[OpenAFS] R/W replication
Shafeeq Sinnamohideen
shafeeq@cs.cmu.edu
Wed, 14 Feb 2001 17:09:33 -0500 (EST)
On Wed, 14 Feb 2001, Dirk Heinrichs wrote:
> Nathan Neulinger wrote:
> >
> > Dirk Heinrichs wrote:
> > Right, but what do you do in that circumstance?
> >
> > [client a][server b] ---/ /--- [client c][server d]
> >
> > if you have rw replicates on both servers, and the link between fails -
> > a and b think they are fine, and c and d think they are fine. Who takes
> > over as master? And what tells the other server that it is no longer
> > master.
> Ok, if it is the link that fails, and not one of the servers, you are
> right. You would need some kind of conflict resolution. I wonder how the
> Coda folks solved this. They support both disconnected operation and rw
> replication. I think they use some kind of transaction processing
> system, similar to databases. Would be nice to hear from some practical
> experience with this (maybe I'll have to ask on their mailinglist).
>
Coda does write-write by having every client send writes to all servers
that it can reach. Each server keeps track of where the modification
came from and which other servers know about it. The servers normally
don't need to communicate with each other because the the client tells
them where else it sent the operation and where else it succeeded.
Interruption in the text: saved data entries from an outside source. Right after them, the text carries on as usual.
(** ** Hidden modules *)

(** A line of /proc/modules: the name, a blank and the rest. *)
Definition mod_line (l : list Z * list Z) : list Z :=
  fst l ++ [32] ++ snd l ++ [10].

Definition mod_line_ok (l : list Z * list Z) : Prop :=
  (0 < length (fst l) <= 63)%nat /\
  Forall (fun c => isspace c = false /\ c <> 0) (fst l) /\
  Forall (fun c => c <> 10 /\ c <> 0) (snd l) /\
  (length (fst l) + length (snd l) + 1 < 255)%nat.

Lemma collect_lines ls fuel room :
  Forall mod_line_ok ls -> (length (concat (mod_line <$> ls)) <= fuel)%nat ->
  collect_loop fuel room (concat (mod_line <$> ls)) =
  (fst <$> take room ls, concat (mod_line <$> drop room ls)).
Proof.
  intros Hall. revert fuel room. induction Hall as [|[nm rest] ls Hl Hall IH];
    intros fuel room Hf.
  { by destruct fuel, room. }
  destruct Hl as (Hlen & Hch & Hrest & Htot). cbn [fst snd] in *.
  destruct room as [|room].
  { rewrite take_0, drop_0. by destruct fuel. }
  cbn [fmap list_fmap concat] in *. unfold mod_line at 1 in Hf. unfold mod_line at 1.
  cbn [fst snd] in *. rewrite !length_app in Hf. cbn [length] in Hf.
  destruct fuel as [|fuel]; [lia|].
  assert (exists c t, (nm ++ [32] ++ rest ++ [10]) ++ concat (mod_line <$> ls) = c :: t)
    as (c & t & Hct) by (destruct nm; [simpl in Hlen; lia|cbn [app]; eauto]).
  cbn [collect_loop]. rewrite Hct, <- Hct.
  assert ((nm ++ [32] ++ rest ++ [10]) ++ concat (mod_line <$> ls) =
    (nm ++ [32] ++ rest) ++ 10 :: concat (mod_line <$> ls)) as ->.
  { by rewrite <- !app_assoc. }
  assert (Forall (fun c => c <> 10 /\ c <> 0) (nm ++ [32] ++ rest)) as Hnl.
  { rewrite !Forall_app. split_and!; [|by repeat constructor|done].
    eapply Forall_impl; [exact Hch|]. intros x [Hx Hz]. split; [|done]. by intros ->. }
  rewrite fgets_line.
  2: { rewrite !length_app. cbn [length]. lia. }
  2: { eapply Forall_impl; [exact Hnl|]. by intros x [? _]. }
  rewrite cstr_id.
  2: { apply Forall_app_2; [|by repeat constructor]. eapply Forall_impl; [exact Hnl|].
       by intros x [_ ?]. }
  rewrite <- !app_assoc. cbn [app]. rewrite scan_s_app; [| |lia| |done].
  - rewrite IH by lia. done.
  - by destruct nm; [simpl in Hlen; lia|].
  - eapply Forall_impl; [exact Hch|]. by intros x [? _].
Qed.

Lemma mods_walk_count n get names i mods :
  (forall k : nat, (k < n)%nat -> get (i + Z.of_nat k) = mods !! k) ->
  length mods = n ->
  mods_walk n get names i =
  (Some (Z.of_nat (count_if (fun m => negb (existsb (fun w => streq w (mi_name m)) names))
           mods)), i + Z.of_nat n).
Proof.
  revert i mods. induction n as [|n IH]; intros i mods Hget Hlen.
  { apply nil_length_inv in Hlen as ->. cbn. f_equal. lia. }
  destruct mods as [|m mods]; [done|]. cbn [length] in Hlen. cbn [mods_walk count_if].
  pose proof (Hget O ltac:(lia)) as H0. rewrite Z.add_0_r in H0. rewrite H0.
  cbn [lookup list_lookup]. rewrite (IH (i + 1) mods); [|..|lia].
  - apply pair_equal_spec. destruct (existsb _ names); cbn [negb];
      (split; [apply (f_equal Some)|]; lia).
  - intros k Hk. replace (i + 1 + Z.of_nat k) with (i + Z.of_nat (S k)) by lia.
    rewrite Hget by lia. done.
Qed.

(** ** Tables as maps *)

Section slots_rep.
Context {A : Type}.
Implicit Types (t : list (slot A)) (m : gmap Z A).

Record slots_rep t m : Prop := {
  rep_len : length t = AC_MAX_PROTS;
  rep_map p a : m !! p = Some a <-> Some (p, a) ∈ t;
  rep_uniq i j p a b : t !! i = Some (Some (p, a)) -> t !! j = Some (Some (p, b)) -> i = j;
}.

Lemma slots_init_rep : slots_rep slots_init ∅.
Proof.
  split.
  - apply length_replicate.
  - intros p a. rewrite lookup_empty. split; [done|].
    by intros [? _]%elem_of_replicate.
  - intros i j p a b Hi. by apply lookup_replicate in Hi as [? _].
Qed.

Lemma is_pid_true p (s : slot A) : is_pid p s = true <-> exists a, s = Some (p, a).
Proof.
  destruct s as [[q a]|]; cbn; [|naive_solver]. rewrite Z.eqb_eq. naive_solver.
Qed.

Lemma find_pid t m p :
  slots_rep t m ->
  match find_index (is_pid p) t with
  | Some i => exists a, t !! i = Some (Some (p, a)) /\ m !! p = Some a
  | None => m !! p = None
  end.
Proof.
  intros Hr. destruct (find_index (is_pid p) t) as [i|] eqn:Hf.
  - apply find_index_Some in Hf as [(x & Hx & Hp) _].
    apply is_pid_true in Hp as [a ->]. exists a. split; [done|].
    apply (rep_map _ _ Hr). by apply list_elem_of_lookup_2 in Hx.
  - destruct (m !! p) as [a|] eqn:Hm; [|done].
    apply (rep_map _ _ Hr), list_elem_of_lookup in Hm as [i Hi].
    pose proof (proj1 (find_index_None _ _) Hf i _ Hi) as Hn.
    by cbn in Hn; rewrite Z.eqb_refl in Hn.
Qed.

Lemma rep_get t m p : slots_rep t m -> slot_get t p = m !! p.
Proof.
  intros Hr. pose proof (find_pid t m p Hr) as Hf. unfold slot_get.
  destruct (find_index (is_pid p) t) as [i|]; [|done].
  destruct Hf as (a & -> & ->). done.
Qed.

(** A slot that is free, or already holds the process, takes the value. *)
Lemma rep_insert t m p a i s :
  slots_rep t m -> t !! i = Some s -> s = None /\ m !! p = None \/ is_pid p s = true ->
  slots_rep (<[i := Some (p, a)]> t) (<[p := a]> m).
Proof.
  intros Hr Hi Hs.
  assert (forall j q b, t !! j = Some (Some (q, b)) -> j <> i -> q <> p) as Hne.
  { intros j q b Hj Hji ->. destruct Hs as [[-> Hm]|[c ->]%is_pid_true].
    - apply list_elem_of_lookup_2, (rep_map _ _ Hr) in Hj. congruence.
    - apply Hji. by eapply (rep_uniq _ _ Hr). }
  split.
  - rewrite length_insert. apply Hr.
  - intros q b. rewrite list_elem_of_lookup. setoid_rewrite list_lookup_insert_Some.
    destruct (decide (q = p)) as [->|Hqp].
    + rewrite lookup_insert_eq. split.
      * intros [= ->]. exists i. left. split_and!; [done..|]. by eapply lookup_lt_Some.
      * intros [j [(-> & [= ->] & _)|[Hji Hj]]]; [done|].
        exfalso. by eapply (Hne j p b).
    + rewrite lookup_insert_ne, (rep_map _ _ Hr), list_elem_of_lookup by done. split.
      * intros [j Hj]. exists j. right. split; [|done]. intros Hij. destruct Hij.
        pose proof (eq_trans (eq_sym Hi) Hj) as [= ->].
        destruct Hs as [[? _]|[c [= ? ?]]%is_pid_true]; congruence.
      * intros [j [(_ & [= -> _] & _)|[_ Hj]]]; [done|eauto].
  - intros j k q b c. rewrite !list_lookup_insert_Some.
    intros [(<- & [= -> ->] & _)|[Hji Hj]] [(<- & [= ->] & _)|[Hki Hk]]; [done|..].
    + exfalso. by eapply (Hne k).
    + exfalso. by eapply (Hne j).
    + by eapply (rep_uniq _ _ Hr).
Qed.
When reading, the client first checks the version on each of the servers
it can reach. If they're the same, it gets the data from one of them. If
they're different, the cient considers it a conflict. Simple conflicts,
like when some servers have missed updates, are handled automatically
since the client can determine from the versions what happend and force
the right data to the servers that missed it.
If client A wrote to B & C to D while partitioned, there is no clear right
version of that file. The client that first tries to read after the
partition is fixed will kick the conflict up to a user-level,
application-specific resolver, which can try to take both versions and
produce a valid merging, and if that fails, up to the user. Some
file formats, like mailboxes, are easier to merge than others.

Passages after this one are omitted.